### TASK TO CARRY OUT
Below this line is the material. Write out only its lines from the one containing "- assert (arr" through the one containing "Lemma omap_id_map (es", both kept, exactly.

### RECORDS TO PROCESS
——————

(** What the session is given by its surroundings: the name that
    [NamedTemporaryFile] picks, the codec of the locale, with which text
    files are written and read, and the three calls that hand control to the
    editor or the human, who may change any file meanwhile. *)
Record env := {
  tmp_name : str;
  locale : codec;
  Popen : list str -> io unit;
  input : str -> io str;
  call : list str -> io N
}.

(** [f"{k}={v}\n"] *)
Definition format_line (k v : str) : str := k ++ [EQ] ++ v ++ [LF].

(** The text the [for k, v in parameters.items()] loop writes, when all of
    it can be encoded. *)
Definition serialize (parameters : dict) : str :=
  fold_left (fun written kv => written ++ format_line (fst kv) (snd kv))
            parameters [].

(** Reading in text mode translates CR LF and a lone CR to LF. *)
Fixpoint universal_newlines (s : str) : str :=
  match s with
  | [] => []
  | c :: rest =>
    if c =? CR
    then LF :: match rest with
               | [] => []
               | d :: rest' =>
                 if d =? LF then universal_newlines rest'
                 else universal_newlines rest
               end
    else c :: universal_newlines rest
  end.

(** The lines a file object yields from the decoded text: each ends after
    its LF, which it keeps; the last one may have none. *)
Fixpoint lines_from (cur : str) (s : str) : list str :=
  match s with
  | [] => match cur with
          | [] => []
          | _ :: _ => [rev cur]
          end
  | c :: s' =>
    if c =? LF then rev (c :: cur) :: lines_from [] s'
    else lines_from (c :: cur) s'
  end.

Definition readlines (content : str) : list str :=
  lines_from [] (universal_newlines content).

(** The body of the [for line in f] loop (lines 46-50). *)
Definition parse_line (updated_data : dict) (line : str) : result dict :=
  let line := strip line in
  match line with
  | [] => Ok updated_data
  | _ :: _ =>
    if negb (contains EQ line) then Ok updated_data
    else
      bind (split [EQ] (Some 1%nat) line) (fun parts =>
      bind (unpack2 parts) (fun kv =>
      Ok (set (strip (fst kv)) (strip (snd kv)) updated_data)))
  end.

——————

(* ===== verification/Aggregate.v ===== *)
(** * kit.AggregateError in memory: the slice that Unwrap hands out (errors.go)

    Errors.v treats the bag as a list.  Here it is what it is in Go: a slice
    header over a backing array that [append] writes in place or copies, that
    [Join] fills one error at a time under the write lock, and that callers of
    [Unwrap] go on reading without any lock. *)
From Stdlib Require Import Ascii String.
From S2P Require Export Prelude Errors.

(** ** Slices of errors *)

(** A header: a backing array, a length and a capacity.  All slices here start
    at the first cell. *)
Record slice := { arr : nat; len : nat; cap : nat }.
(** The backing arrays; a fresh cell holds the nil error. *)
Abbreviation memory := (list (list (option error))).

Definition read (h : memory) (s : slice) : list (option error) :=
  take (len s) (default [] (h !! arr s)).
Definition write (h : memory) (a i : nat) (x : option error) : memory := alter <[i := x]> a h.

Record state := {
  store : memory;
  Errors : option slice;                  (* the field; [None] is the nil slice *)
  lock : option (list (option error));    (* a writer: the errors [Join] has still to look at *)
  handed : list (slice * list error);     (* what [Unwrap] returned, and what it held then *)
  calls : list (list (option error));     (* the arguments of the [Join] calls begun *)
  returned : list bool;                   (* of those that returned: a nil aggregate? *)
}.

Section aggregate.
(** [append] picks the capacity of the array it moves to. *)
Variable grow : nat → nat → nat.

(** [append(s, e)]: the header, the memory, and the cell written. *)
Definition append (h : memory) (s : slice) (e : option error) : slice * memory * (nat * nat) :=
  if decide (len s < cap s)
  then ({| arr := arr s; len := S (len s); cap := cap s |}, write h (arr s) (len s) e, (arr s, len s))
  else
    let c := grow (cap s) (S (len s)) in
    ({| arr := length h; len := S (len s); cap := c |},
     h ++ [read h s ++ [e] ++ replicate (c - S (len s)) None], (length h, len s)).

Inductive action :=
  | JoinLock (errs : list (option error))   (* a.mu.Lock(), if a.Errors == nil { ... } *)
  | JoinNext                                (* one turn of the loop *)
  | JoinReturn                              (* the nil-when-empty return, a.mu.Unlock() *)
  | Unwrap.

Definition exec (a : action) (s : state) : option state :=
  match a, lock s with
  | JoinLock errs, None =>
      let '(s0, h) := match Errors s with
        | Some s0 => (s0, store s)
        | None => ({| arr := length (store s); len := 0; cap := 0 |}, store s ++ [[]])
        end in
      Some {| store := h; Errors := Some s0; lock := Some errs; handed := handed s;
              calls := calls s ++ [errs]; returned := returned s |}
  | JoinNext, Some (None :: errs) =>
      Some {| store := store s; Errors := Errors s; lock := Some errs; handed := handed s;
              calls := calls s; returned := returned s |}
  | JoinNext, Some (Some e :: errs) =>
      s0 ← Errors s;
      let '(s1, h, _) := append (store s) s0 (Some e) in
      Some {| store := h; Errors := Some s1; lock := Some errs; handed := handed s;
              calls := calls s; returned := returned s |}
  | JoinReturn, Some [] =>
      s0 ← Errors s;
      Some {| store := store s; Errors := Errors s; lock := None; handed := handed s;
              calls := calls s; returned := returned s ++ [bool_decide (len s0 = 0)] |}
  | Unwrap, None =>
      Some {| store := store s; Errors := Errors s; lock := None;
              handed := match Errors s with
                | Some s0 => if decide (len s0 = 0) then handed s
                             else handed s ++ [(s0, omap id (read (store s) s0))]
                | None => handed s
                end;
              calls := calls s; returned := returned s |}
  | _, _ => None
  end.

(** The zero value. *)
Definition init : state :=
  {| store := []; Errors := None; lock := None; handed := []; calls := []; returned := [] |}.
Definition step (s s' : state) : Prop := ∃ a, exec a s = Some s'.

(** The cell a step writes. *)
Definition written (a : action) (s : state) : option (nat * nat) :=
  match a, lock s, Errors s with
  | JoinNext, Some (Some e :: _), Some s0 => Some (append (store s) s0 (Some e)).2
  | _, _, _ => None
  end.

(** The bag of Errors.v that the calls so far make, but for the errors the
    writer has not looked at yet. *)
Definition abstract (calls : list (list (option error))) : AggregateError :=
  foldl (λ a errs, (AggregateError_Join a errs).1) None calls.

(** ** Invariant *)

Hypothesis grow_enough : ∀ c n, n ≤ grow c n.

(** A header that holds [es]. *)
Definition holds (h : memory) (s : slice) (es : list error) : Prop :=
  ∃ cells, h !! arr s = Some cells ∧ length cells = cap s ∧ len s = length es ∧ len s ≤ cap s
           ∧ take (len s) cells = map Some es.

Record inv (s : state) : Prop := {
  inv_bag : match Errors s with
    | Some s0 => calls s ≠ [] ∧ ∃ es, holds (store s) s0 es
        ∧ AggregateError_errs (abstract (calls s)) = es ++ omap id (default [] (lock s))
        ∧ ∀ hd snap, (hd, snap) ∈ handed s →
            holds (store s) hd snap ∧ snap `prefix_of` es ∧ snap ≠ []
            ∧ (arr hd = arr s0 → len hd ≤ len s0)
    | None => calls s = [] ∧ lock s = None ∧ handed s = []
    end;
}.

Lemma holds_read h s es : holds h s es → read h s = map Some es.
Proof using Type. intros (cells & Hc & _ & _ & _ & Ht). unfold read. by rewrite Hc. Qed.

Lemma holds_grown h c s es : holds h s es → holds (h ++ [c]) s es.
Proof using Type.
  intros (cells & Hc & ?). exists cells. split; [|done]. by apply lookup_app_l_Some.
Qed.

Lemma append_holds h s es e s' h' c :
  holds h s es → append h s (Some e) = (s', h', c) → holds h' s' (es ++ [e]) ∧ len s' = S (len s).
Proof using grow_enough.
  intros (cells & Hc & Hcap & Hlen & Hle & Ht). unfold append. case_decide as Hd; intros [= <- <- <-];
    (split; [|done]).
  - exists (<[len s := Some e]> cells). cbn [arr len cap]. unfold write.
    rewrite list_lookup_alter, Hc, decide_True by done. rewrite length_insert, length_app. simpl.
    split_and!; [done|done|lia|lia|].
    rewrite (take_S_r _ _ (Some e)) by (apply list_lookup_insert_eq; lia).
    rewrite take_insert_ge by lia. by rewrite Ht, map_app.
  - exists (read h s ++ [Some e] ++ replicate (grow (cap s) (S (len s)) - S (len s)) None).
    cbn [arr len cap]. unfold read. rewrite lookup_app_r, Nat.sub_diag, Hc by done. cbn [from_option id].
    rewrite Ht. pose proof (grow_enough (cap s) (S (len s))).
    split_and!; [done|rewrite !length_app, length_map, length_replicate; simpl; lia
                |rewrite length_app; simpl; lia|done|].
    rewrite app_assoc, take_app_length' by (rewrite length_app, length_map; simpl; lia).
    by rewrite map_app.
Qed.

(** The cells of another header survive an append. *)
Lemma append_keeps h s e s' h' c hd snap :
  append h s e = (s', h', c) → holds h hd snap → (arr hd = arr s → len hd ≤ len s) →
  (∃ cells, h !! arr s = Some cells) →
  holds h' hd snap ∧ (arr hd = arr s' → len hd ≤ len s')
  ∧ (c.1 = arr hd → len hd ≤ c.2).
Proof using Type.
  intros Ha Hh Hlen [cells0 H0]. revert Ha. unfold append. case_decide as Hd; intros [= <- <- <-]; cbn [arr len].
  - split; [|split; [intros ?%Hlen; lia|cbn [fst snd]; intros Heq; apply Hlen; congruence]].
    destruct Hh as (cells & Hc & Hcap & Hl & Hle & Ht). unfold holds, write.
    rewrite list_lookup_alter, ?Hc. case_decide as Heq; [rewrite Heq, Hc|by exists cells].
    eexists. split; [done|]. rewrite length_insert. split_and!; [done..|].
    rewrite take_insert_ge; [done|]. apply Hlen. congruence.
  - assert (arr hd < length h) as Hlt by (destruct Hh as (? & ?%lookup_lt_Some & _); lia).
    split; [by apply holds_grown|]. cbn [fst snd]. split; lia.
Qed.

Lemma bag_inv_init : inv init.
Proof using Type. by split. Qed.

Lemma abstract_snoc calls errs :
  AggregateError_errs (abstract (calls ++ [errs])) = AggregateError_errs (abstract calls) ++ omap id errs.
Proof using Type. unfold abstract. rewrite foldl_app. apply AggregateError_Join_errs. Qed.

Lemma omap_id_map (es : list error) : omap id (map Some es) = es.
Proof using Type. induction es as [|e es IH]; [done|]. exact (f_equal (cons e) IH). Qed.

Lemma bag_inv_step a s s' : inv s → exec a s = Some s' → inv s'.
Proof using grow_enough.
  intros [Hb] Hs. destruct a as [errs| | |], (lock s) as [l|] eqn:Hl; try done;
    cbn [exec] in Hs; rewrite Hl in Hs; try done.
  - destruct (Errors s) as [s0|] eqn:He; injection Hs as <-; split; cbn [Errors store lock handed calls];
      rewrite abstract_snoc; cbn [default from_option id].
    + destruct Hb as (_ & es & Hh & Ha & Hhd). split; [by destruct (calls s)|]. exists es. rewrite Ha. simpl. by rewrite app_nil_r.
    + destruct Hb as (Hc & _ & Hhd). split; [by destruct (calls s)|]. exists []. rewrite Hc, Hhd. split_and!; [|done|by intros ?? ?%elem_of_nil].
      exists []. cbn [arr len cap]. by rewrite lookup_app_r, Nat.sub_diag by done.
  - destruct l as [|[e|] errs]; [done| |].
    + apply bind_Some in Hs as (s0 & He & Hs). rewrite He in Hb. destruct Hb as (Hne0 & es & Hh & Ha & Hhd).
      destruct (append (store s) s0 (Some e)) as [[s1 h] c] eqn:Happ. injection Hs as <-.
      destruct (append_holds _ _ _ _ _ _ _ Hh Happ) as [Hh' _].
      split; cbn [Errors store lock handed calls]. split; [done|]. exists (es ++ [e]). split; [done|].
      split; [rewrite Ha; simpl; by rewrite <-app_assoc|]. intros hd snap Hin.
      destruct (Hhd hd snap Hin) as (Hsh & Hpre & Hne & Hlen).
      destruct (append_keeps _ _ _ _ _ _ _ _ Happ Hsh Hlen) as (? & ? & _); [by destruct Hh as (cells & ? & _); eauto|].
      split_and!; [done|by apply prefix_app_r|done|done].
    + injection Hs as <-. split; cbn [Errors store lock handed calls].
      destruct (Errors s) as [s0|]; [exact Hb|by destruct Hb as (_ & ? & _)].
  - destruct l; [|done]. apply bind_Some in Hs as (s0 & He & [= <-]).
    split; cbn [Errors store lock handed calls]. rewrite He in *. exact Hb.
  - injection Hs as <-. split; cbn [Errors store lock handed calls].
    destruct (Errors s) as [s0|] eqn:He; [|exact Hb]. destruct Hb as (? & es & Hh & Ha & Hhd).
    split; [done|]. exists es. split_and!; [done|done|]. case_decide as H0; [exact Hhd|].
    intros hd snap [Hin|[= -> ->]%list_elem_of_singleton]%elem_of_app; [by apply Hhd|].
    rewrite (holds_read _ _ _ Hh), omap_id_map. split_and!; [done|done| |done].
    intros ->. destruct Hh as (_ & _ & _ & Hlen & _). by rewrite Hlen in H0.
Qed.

——————

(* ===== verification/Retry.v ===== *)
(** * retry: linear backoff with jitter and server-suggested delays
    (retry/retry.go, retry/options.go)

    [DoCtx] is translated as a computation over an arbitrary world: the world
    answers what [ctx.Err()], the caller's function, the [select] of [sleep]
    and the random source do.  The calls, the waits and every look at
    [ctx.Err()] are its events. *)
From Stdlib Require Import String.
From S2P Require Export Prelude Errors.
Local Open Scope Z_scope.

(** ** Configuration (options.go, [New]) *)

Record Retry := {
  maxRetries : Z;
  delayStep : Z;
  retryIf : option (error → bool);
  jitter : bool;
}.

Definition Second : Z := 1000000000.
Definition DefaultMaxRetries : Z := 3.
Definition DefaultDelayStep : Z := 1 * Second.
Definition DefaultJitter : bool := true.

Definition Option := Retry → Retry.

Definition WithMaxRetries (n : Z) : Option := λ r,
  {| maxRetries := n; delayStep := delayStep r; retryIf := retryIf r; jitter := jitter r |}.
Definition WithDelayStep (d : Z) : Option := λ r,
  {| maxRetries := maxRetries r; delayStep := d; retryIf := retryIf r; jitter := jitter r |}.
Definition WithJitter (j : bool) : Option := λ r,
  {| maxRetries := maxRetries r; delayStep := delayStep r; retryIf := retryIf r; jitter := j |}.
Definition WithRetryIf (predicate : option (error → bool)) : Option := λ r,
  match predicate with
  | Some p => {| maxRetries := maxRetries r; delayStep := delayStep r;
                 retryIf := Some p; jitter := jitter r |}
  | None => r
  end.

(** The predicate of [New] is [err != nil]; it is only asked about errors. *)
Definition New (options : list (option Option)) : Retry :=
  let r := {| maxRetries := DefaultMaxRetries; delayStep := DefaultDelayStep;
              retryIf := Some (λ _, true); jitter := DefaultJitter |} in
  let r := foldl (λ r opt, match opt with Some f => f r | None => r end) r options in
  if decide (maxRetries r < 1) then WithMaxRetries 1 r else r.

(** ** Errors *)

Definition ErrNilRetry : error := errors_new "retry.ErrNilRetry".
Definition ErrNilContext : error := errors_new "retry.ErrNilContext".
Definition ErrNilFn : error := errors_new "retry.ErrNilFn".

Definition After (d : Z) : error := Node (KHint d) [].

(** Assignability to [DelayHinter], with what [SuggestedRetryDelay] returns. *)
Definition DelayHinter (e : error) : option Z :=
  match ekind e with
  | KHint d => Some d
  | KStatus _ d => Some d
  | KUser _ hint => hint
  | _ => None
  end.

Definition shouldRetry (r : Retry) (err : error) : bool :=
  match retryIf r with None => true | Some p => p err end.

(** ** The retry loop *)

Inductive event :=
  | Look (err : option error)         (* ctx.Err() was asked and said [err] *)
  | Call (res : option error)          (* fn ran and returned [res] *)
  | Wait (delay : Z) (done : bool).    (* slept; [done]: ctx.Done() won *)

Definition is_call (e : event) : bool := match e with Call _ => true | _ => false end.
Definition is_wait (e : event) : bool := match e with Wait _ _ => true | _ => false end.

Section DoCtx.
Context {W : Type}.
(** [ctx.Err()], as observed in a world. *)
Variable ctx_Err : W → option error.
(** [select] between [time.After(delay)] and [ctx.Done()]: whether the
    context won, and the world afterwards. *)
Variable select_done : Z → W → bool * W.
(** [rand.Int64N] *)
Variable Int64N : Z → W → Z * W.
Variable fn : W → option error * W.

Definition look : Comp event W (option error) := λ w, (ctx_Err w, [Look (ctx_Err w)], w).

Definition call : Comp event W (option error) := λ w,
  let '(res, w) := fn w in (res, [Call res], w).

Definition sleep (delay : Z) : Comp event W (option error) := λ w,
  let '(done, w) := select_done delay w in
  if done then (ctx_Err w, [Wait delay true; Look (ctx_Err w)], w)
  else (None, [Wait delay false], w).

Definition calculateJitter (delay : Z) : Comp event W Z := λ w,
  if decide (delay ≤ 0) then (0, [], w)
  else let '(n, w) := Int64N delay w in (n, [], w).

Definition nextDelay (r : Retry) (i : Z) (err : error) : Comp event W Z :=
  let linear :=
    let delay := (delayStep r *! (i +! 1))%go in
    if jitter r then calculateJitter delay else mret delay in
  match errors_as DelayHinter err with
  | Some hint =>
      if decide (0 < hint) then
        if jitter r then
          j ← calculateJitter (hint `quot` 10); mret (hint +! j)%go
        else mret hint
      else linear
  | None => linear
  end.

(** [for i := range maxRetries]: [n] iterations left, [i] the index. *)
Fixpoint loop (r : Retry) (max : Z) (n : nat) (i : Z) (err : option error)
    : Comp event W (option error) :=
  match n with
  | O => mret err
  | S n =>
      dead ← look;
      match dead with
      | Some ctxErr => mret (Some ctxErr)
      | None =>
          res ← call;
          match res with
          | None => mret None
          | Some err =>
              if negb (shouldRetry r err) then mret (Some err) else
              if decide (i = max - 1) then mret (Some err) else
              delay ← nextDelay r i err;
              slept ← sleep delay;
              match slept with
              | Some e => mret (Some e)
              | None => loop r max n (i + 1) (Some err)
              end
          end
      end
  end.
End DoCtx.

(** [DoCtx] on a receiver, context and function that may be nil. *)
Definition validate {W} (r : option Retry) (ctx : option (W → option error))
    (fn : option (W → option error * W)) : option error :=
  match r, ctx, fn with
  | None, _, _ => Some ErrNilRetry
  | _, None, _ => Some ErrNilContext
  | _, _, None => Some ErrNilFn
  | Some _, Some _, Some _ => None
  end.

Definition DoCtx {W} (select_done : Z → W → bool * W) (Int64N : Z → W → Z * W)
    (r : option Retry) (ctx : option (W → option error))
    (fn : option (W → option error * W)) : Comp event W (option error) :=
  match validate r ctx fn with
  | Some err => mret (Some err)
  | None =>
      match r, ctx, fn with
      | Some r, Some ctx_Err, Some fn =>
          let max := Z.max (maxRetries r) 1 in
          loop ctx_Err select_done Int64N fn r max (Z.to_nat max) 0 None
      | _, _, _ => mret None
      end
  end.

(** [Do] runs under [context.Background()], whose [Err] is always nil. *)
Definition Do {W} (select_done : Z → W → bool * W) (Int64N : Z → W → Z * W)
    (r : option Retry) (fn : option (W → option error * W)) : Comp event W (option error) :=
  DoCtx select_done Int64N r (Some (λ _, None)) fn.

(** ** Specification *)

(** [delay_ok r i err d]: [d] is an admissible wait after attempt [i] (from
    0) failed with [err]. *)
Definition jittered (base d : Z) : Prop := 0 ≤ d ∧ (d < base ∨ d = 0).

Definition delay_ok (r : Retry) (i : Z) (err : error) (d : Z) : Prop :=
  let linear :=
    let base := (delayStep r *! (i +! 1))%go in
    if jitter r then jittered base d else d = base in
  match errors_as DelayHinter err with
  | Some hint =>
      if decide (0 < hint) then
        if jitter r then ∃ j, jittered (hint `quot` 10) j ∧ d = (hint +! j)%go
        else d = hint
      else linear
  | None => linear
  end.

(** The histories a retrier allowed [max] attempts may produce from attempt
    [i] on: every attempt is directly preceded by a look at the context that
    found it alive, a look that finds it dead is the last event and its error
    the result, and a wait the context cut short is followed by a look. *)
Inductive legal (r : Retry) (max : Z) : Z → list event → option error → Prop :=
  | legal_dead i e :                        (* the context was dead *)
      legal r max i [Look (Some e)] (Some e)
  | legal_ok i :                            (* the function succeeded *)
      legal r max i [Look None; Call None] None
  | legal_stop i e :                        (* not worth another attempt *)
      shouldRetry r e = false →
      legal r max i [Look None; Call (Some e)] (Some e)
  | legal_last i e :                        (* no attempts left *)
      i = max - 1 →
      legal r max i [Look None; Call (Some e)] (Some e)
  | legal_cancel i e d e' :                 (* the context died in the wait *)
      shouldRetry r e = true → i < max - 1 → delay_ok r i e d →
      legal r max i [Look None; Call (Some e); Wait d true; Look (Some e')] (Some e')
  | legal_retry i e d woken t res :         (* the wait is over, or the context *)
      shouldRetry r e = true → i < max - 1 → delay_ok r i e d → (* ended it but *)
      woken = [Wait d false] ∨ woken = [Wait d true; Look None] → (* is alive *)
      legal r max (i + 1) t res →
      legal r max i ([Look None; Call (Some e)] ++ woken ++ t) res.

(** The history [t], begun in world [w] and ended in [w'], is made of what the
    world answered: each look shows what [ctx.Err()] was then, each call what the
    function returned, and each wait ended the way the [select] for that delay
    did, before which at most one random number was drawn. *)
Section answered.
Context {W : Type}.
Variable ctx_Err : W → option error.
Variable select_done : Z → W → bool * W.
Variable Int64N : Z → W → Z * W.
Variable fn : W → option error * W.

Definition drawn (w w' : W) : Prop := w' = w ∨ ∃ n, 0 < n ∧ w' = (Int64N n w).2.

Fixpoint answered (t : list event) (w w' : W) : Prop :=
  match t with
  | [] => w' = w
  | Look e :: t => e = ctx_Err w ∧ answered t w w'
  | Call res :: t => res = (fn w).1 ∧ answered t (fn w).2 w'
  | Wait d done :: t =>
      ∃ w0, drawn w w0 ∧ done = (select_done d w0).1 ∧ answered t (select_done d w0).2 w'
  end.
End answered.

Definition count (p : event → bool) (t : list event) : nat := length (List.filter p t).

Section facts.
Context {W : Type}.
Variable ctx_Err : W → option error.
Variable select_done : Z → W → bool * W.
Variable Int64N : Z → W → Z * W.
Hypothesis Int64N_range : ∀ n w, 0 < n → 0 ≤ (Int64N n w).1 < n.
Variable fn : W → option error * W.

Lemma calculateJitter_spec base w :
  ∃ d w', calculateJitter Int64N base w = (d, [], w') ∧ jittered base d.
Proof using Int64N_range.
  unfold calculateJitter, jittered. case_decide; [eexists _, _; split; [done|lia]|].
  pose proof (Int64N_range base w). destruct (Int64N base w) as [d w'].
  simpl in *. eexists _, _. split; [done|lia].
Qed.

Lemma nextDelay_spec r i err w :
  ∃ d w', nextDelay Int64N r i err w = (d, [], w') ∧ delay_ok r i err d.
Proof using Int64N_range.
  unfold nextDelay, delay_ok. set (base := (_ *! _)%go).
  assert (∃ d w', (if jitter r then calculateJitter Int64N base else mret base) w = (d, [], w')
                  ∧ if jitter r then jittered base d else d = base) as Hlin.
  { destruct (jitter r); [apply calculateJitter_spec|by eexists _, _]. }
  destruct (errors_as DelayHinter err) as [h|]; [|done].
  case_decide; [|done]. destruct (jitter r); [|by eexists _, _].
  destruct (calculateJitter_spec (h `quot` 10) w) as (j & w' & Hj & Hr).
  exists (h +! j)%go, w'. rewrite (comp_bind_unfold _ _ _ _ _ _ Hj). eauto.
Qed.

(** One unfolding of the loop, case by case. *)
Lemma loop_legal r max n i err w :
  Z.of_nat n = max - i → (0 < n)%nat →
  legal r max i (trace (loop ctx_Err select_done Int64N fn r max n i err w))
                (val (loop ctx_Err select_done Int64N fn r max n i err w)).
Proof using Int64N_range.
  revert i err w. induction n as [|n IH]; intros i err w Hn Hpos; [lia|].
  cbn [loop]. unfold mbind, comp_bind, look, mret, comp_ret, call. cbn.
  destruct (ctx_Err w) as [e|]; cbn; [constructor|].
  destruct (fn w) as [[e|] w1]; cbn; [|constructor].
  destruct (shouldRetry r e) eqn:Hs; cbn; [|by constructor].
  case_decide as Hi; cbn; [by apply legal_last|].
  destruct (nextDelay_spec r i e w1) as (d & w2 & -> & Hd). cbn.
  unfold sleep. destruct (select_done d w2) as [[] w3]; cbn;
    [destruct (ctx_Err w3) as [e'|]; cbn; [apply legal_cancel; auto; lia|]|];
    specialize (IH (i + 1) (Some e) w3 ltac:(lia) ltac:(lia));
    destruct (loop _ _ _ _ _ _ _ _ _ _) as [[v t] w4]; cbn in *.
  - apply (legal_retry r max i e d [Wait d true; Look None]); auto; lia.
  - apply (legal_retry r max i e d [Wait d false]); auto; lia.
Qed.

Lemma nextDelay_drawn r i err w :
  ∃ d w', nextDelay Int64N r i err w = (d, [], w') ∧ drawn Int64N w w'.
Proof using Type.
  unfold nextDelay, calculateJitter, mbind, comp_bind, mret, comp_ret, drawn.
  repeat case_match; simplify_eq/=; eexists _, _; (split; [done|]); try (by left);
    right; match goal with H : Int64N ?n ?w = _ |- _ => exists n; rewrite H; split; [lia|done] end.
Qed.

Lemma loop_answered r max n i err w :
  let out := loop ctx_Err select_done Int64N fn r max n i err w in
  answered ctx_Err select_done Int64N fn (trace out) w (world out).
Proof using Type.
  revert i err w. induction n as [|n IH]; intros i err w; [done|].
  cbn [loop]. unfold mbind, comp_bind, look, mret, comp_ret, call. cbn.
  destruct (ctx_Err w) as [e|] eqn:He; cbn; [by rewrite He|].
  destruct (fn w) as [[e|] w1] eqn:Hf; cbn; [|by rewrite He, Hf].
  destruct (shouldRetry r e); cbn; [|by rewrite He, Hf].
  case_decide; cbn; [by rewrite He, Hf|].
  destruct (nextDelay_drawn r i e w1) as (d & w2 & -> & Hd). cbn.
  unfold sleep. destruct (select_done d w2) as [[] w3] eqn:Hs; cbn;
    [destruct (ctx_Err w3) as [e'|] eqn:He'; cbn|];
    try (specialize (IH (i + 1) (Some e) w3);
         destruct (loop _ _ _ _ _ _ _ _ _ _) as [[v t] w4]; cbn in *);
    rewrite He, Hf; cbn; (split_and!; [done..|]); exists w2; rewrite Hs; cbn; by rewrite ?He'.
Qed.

——————

### EXPECTED OUTPUT
  - assert (arr hd < length h) as Hlt by (destruct Hh as (? & ?%lookup_lt_Some & _); lia).
    split; [by apply holds_grown|]. cbn [fst snd]. split; lia.
Qed.

Lemma bag_inv_init : inv init.
Proof using Type. by split. Qed.

Lemma abstract_snoc calls errs :
  AggregateError_errs (abstract (calls ++ [errs])) = AggregateError_errs (abstract calls) ++ omap id errs.
Proof using Type. unfold abstract. rewrite foldl_app. apply AggregateError_Join_errs. Qed.

Lemma omap_id_map (es : list error) : omap id (map Some es) = es.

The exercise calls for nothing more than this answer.